On the other hand, in the SA combination model, each individual predictive model contributes equally (with the same weight) to the combined value, but is less reliable. The GRI combination model is a kind of unequal weight method which finds the weight by linear fitting. However, if the prediction results of single models are highly correlated, the mean square error of weights will be very large and unstable. For example, during the testing period, the prediction effect of GRI combination model is worse than that of SA. Conversely, the RR-3 combination model avoids the above problems by adding ridge parameters, obtaining appropriate weights, and demonstrating better prediction performance. To sum up, the RR-3 model integrates the advantages of each single model and improves the accuracy of medium-and long-term runoff forecasting.
CONCLUSIONS
To consider the influence of sub-models on combination models, a medium- and long-term runoff integrated forecasting method based on optimal sub-models selection was proposed in this paper. And, it is applied to the medium- and long-term runoff forecast of the Guandi hydropower station in Yalong River Basin. The main findings can be briefly concluded as follows. First, SVR, BPNN and WNN are identified as the optimal sub-models, with RR-3 being the optimal integrated forecasting model composed of the aforementioned three single forecasting models. Second, through the comparative analysis of the runoff forecasting results, it is evident that the RR-3 integrated forecasting model demonstrates a good forecasting effect, which proves that the sub-models can affect the accuracy of runoff combination forecasting.

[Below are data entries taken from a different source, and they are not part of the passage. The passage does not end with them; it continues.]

(** ** What a child that is started rests on *)

(** C7: a child is only started for a request that the expected peer has sent on the same connection, which
    was decoded, is not expired and carries the digest of its plan; after the plan was checked against the
    catalog and the accounts of the host, its paths were found trusted twice, and the state file was written
    with a record of this execution, bound to the digest, the grant and the reservation of the request and
    marked started.  The child gets the canonical plan and a deadline that neither exceeds the expiry of the
    request nor the timeout of the plan. *)
Theorem child_starts_authorized (σ σ' : HelperState) (t : nat) (id canonical : string) (deadline : Time)
    (answer : option error) (readings : list Time) :
  rtc step fresh_helper σ → step σ σ' →
  h_log σ' = Entry t (StartedChild id canonical deadline answer) readings :: h_log σ →
  ∃ r p now bytes host host' host'' claimed,
    events_of t (h_log σ)
    = [PreparedChild None; Inspected host''; MarkedStarted id (Ok tt);
       Claimed id (xr_PlanDigest r) (xr_GrantID r) (xr_ReservationID r) (Ok (claimed, true));
       Inspected host'; Inspected host; LookedUp id (xr_PlanDigest r) (xr_GrantID r) (xr_ReservationID r) (Ok None);
       ReadClock now; Received bytes; SawPeer (Ok (hs_expectedPeerUID s))]
    ∧ (ReadRequest bytes = Ok r ∧ xr_Type r = TypeExecute ∧ xr_ExecutionID r = id
       ∧ plandigest_Digest (xr_Plan r) = xr_PlanDigest r
       ∧ DecodeCanonical (xr_Plan r) = Ok p ∧ EncodeCanonical p = Ok canonical)
    ∧ (now < deadline ∧ deadline <= xr_ExpiresAt r ∧ deadline <= now + sp_TimeoutSeconds p * second
       ∧ xr_ExpiresAt r - now <= sp_RequestedDurationSeconds p * second)
    ∧ (ValidateForHelper (H := host) p (Some (hs_catalog s)) (Some (SystemIdentityResolver_Lookup (H := host))) = Ok tt
       ∧ hostcheck_ValidateExecution (H := host') p (hs_brokerUID s) = Ok tt
       ∧ hostcheck_ValidateExecution (H := host'') p (hs_brokerUID s) = Ok tt)
    ∧ ∃ records record, stored (h_disk σ) records ∧ record ∈ records ∧ ex_ID record = id
        ∧ ex_PlanDigest record = xr_PlanDigest r ∧ ex_GrantID record = xr_GrantID r
        ∧ ex_ReservationID record = xr_ReservationID r ∧ ex_Status record = executionStarted.
Proof.
  intros Hr Hstep E. apply connected_reachable in Hr as Hcon. apply file_kept_reachable in Hr as (records & Hs & Hk).
  apply connected_step in Hstep as Hcon'; [|done]. pose proof (cn_lawful _ Hcon') as Hlaw. rewrite E in Hlaw.
  destruct Hlaw as [(r & p & now & Hl & -> & ->)%permitted_start _].
  pose proof (launching_claiming _ _ _ _ _ Hl) as Hcl. pose proof (claiming_claimed_by _ _ _ _ _ Hcl) as Hc.
  destruct Hl as (host'' & before & Eh & (before' & -> & claimed & before'' & -> & Hck) & Hh'' & Hcanon).
  destruct Hck as [(bytes & host & host' & -> & Hreq & _ & Hv & Hh') Ht Hp Hd He Hdur].
  exists r, p, now, bytes, host, host', host'', claimed. split; [exact Eh|].
  split; [done|]. split; [|split; [done|]].
  - apply DecodeCanonical_valid, plan_validate_limits in Hp as (Hlim & _). unfold run_deadline, commandDeadline, time_before, second.
    unfold second in Hdur. destruct (Z.ltb_spec (now + sp_TimeoutSeconds p * 1000000000) (xr_ExpiresAt r)); lia.
  - destruct (kp_tenure _ _ Hk _ _ _ _ _ Hc) as [Hpast|[(record & Hin & Hh) _]].
    + apply past_completed in Hpast as (o & a & Hx). by destruct (claiming_open _ _ _ _ _ _ _ Hcl Hx).
    + exists records, record. destruct Hh as [H1 H2 H3 H4 _ H5]. do 6 (split; [done|]). apply H5.
      * rewrite Eh. by do 2 right; left.
      * intros o a Hx. by destruct (claiming_open _ _ _ _ _ _ _ Hcl Hx).
Qed.
Lemma captured_output_exact_witness :
  0 <= 4 ∧ len (co_stdout (capture 4 [BudgetWrite false "abc"; BudgetWrite true "xyz"; BudgetSetKill])) + 1 = 4
  ∧ ob_kills (co_budget (capture 4 [BudgetWrite false "abc"; BudgetWrite true "xyz"; BudgetSetKill])) = 1%nat.
Proof.
  assert (0 <= 4) as H by lia.
  pose proof (captured_output_exact 4 [BudgetWrite false "abc"; BudgetWrite true "xyz"; BudgetSetKill] H) as (_ & _ & _ & _ & Hk).
  split; [done|]. split; [by vm_compute|exact Hk].
Defined.

(** ** Runs of the helper, one connection after the other *)

Definition sample_server : HelperServer := MkHelperServer sample_snapshot 900 900 4.

Notation sample_step := (helper_step (λ _, some_digest) sample_server).
Abbreviation sample_handler := (handleConnection (λ _, some_digest) sample_server).

(** What the host answers to a connection: what it receives, the clock, what becomes of the writes of the claim,
    the start and the completion, and how the child ends. *)
Record Script : Type := MkScript {
  sc_received : string;
  sc_now : Time;
  sc_claims : StateInstant;
  sc_starts : StateInstant;
  sc_completes : StateInstant;
  sc_starts_child : option error;
  sc_ended : ChildResult
}.

Definition scripted (o : Script) {B} (c : HelperCall B) (disk : option string) : B * option string * list Time :=
  match c in HelperCall B return B * option string * list Time with
  | PeerUIDCall => (Ok 900, disk, [])
  | ReceiveCall => (sc_received o, disk, [])
  | HelperNowCall => (sc_now o, disk, [sc_now o])
  | InspectHostCall => (sample_host, disk, [])
  | LookupCall id digest grantID reservationID => (state_lookup (sc_claims o) id digest grantID reservationID disk, disk, [])
  | ClaimCall id digest grantID reservationID =>
      (state_claim (sc_claims o) id digest grantID reservationID disk, [si_later (sc_claims o); si_now (sc_claims o)])
  | MarkStartedCall id => (markStarted (sc_starts o) id disk, [si_now (sc_starts o)])
  | CompleteCall id outcome => (state_complete (sc_completes o) id outcome disk, [si_now (sc_completes o)])
  | PrepareChildCall => (None, disk, [])
  | StartChildCall _ _ _ => (sc_starts_child o, disk, [])
  | WaitChildCall => (sc_ended o, disk, [])
  | SendCall _ => (tt, disk, [])
  end.

Lemma scripted_performs (o : Script) {B} (c : HelperCall B) (disk : option string) :
  valid_utf8 (ch_signal (sc_ended o)) = true →
  helper_performs c disk (scripted o c disk).1.1 (scripted o c disk).1.2 (scripted o c disk).2.
Proof.
  intros Hs. destruct c; unfold helper_performs; cbn [scripted fst snd answers]; (split; [done || apply sample_host_laws|]);
    try done; eexists; (split; [reflexivity || by rewrite <- surjective_pairing|done]).
Qed.

(** Whether a run stops before a call. *)
Definition starts_child {B} (c : HelperCall B) : bool := match c with StartChildCall _ _ _ => true | _ => false end.

(** The program until it ends, or until it starts a child. *)
Fixpoint run_script (o : Script) (stop : bool) (t : nat) (p : Program HelperCall unit) (disk : option string)
    (log : list HelperEntry) : Program HelperCall unit * option string * list HelperEntry :=
  match p with
  | Return _ => (p, disk, log)
  | Ask c k =>
      if stop && starts_child c then (p, disk, log)
      else
        let '(b, disk', readings) := scripted o c disk in
        run_script o stop t (k b) disk' (Entry t (event_of c b) readings :: log)
  end.

Lemma run_script_steps (o : Script) (stop : bool) (t next : nat) (p : Program HelperCall unit) (disk : option string)
    (log : list HelperEntry) :
  valid_utf8 (ch_signal (sc_ended o)) = true →
  rtc sample_step (MkHelperState disk [(t, p)] next log)
    (MkHelperState (run_script o stop t p disk log).1.2 [(t, (run_script o stop t p disk log).1.1)] next
       (run_script o stop t p disk log).2).
Proof.
  intros Hs. revert disk log. induction p as [x|B c k IH]; intros disk log; [apply rtc_refl|]. cbn [run_script].
  destruct (stop && starts_child c); [apply rtc_refl|].
  pose proof (scripted_performs o c disk Hs) as Hp. destruct (scripted o c disk) as [[b disk'] readings].
  eapply rtc_l; [|apply IH].
  apply (helper_calls _ _ c k b t next disk disk' [] []). exact Hp.
Qed.

(** Connections that are served to their end. *)
Fixpoint serve (scripts : list Script) (t : nat) (disk : option string) (log : list HelperEntry)
    : option string * list HelperEntry :=
  match scripts with
  | [] => (disk, log)
  | o :: scripts =>
      let '(_, disk', log') := run_script o false t sample_handler disk log in serve scripts (S t) disk' log'
  end.

Lemma serve_step (o : Script) (stop : bool) (t : nat) (disk : option string) (log : list HelperEntry) :
  valid_utf8 (ch_signal (sc_ended o)) = true →
  rtc sample_step (MkHelperState disk [] t log)
    (MkHelperState (run_script o stop t sample_handler disk log).1.2
       [(t, (run_script o stop t sample_handler disk log).1.1)] (S t) (run_script o stop t sample_handler disk log).2).
Proof.
  intros Hs. eapply rtc_l; [by apply (helper_accepts _ _ disk [])|]. by apply run_script_steps.
Qed.

Lemma run_script_ends (o : Script) (t : nat) (p : Program HelperCall unit) (disk : option string) (log : list HelperEntry) :
  (run_script o false t p disk log).1.1 = Return tt.
Proof.
  revert disk log. induction p as [[]|B c k IH]; intros disk log; [done|]. cbn [run_script andb].
  destruct (scripted o c disk) as [[b disk'] readings]. apply IH.
Qed.

Lemma serve_steps (scripts : list Script) (t : nat) (disk : option string) (log : list HelperEntry) :
  forallb (λ o, valid_utf8 (ch_signal (sc_ended o))) scripts = true →
  ∃ next, rtc sample_step (MkHelperState disk [] t log)
    (MkHelperState (serve scripts t disk log).1 [] next (serve scripts t disk log).2).
Proof.
  revert t disk log. induction scripts as [|o scripts IH]; intros t disk log; [by exists t|]. cbn [forallb serve].
  intros [Ho Hs]%andb_true_iff. pose proof (serve_step o false t disk log Ho) as H1.
  pose proof (run_script_ends o t sample_handler disk log) as He.
  destruct (run_script o false t sample_handler disk log) as [[p disk'] log'] eqn:E. cbn [fst snd] in *. subst p.
  destruct (IH (S t) disk' log' Hs) as [next Hn]. exists next.
  etrans; [exact H1|]. eapply rtc_l; [|exact Hn].
  apply (helper_closes _ _ tt t (S t) disk' [] []).
Qed.

(** A request for the plan, sent when the clock reads [now]. *)
Definition sample_request (id : string) (now : Time) : ExecRequest :=
  MkExecRequest protocol_Version TypeExecute id (text_of (put sample_plan)) some_digest "grant-1" "grant-1:r1"
    (now + 1800 * second).

Definition instant (now : Time) : StateInstant := MkStateInstant None now now WriteDone.

Definition frame_of (r : ExecRequest) : string := match WriteRequest r with Ok frame => frame | Err _ => EmptyString end.

Definition sample_ended : ChildResult :=
  MkChildResult None false EmptyString 0 false second [BudgetSetKill; BudgetWrite false "restarted"].

(** The request is served by the clock that reads [now]. *)
Definition sample_script (id : string) (now : Time) : Script :=
  MkScript (frame_of (sample_request id now)) now (instant now) (instant now) (instant (now + second)) None sample_ended.

(** The same execution twice, thirty-one days apart: only a claim drops the old record. *)
Definition month_later : Time := start_of_time + 31 * 24 * hour.
Definition twice : list Script := 
  [sample_script "execution-1" start_of_time; sample_script "execution-2" month_later; sample_script "execution-1" month_later].
Definition twice_log : list HelperEntry := (serve twice 0 None []).2.

Definition start_entry (e : HelperEntry) : bool :=
  match e with Entry _ (StartedChild id _ _ None) _ => String.eqb id "execution-1" | _ => false end.

Lemma filter_sublist {A} (f : A → bool) (l : list A) : List.filter f l `sublist_of` l.
Proof. induction l as [|a l IH]; [done|]. cbn. destruct (f a); by constructor. Qed.

Definition sample_start (t : nat) (now : Time) : HelperEntry :=
  Entry t (StartedChild "execution-1" (text_of (put sample_plan)) (now + 30 * second) None) [].

Lemma twice_starts : List.filter start_entry twice_log = [sample_start 2 month_later; sample_start 0 start_of_time].
Proof. by vm_compute. Qed.

Lemma execution_at_most_once_witness :
  ∃ completion completed claim now,
    [sample_start 2 month_later; claim; completion; sample_start 0 start_of_time] `sublist_of` twice_log
    ∧ completes 0 "execution-1" completed completion ∧ claims now claim ∧ completed < now - completedRetention.
Proof.
  destruct (serve_steps twice 0 None []) as [next Hr]; [by vm_compute|].
  apply (execution_at_most_once (λ _, some_digest) sample_server
           (MkHelperState (serve twice 0 None []).1 [] next twice_log) 0 2 "execution-1" _ _ _ _ [] [] Hr).
  unfold h_log. pose proof (filter_sublist start_entry twice_log) as Hs. by rewrite twice_starts in Hs.
Defined.

(** A day later the outcome is replayed instead. *)
Example replayed_within_retention :
  length (List.filter start_entry (serve [sample_script "execution-1" start_of_time;
            sample_script "execution-1" (start_of_time + 24 * hour)] 0 None []).2) = 1%nat.
Proof. by vm_compute. Qed.

(** One more call. *)
Definition one_step (o : Script) (t : nat) (p : Program HelperCall unit) (disk : option string) (log : list HelperEntry)
    : Program HelperCall unit * option string * list HelperEntry :=
  match p with
  | Return _ => (p, disk, log)
  | Ask c k => let '(b, disk', readings) := scripted o c disk in (k b, disk', Entry t (event_of c b) readings :: log)
  end.

Definition asks (p : Program HelperCall unit) : bool := match p with Ask _ _ => true | Return _ => false end.

Lemma one_step_step (o : Script) (t next : nat) (p : Program HelperCall unit) (disk : option string) (log : list HelperEntry) :
  valid_utf8 (ch_signal (sc_ended o)) = true → asks p = true →
  sample_step (MkHelperState disk [(t, p)] next log)
    (MkHelperState (one_step o t p disk log).1.2 [(t, (one_step o t p disk log).1.1)] next (one_step o t p disk log).2).
Proof.
  intros Hs. destruct p as [x|B c k]; [done|]. intros _. cbn [one_step]. pose proof (scripted_performs o c disk Hs) as Hp.
  destruct (scripted o c disk) as [[b disk'] readings]. by apply (helper_calls _ _ c k b t next disk disk' [] []).
Qed.

Definition before_start : Program HelperCall unit * option string * list HelperEntry :=
  run_script (sample_script "execution-1" start_of_time) true 0 sample_handler None [].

Based on the accomplished results, there are still some areas that need to be improved. In the future, a nonlinear combination method will be considered to improve the accuracy of medium- and long-term runoff forecasting. Besides, for the state-of-the-art single model in the combination model, we will adopt deep learning methods, such as LSTM and Convolutional Neural Network (CNN). Moreover, the latest data would be updated and supplemented, including human activity, evaporation, temperature, and so on.
ACKNOWLEDGEMENTS
This work was supported by ‘Accurate Extraction Research and Product Realization of Water Information About Impervious Surface from High-resolution Images’(Grant No. NJPI-RC-2023-06) and ‘Jiangsu Province Vocational Education Teaching Reform Key Project Funding’ (Grant No. ZZZ18).
AUTHOR CONTRIBUTIONS
C.B. wrote the original draft, methodology, formal analysis. C.Z. was involved in conceptualization, writing-reviewing, and funding acquisition. S.C. performed methodology and data curation. S.Y. collected resources, and was involved in data curation, writing – review and editing.
DATA AVAILABILITY STATEMENT
All relevant data are included in the paper or its Supplementary Information.
CONFLICT OF INTEREST
The authors declare there is no conflict.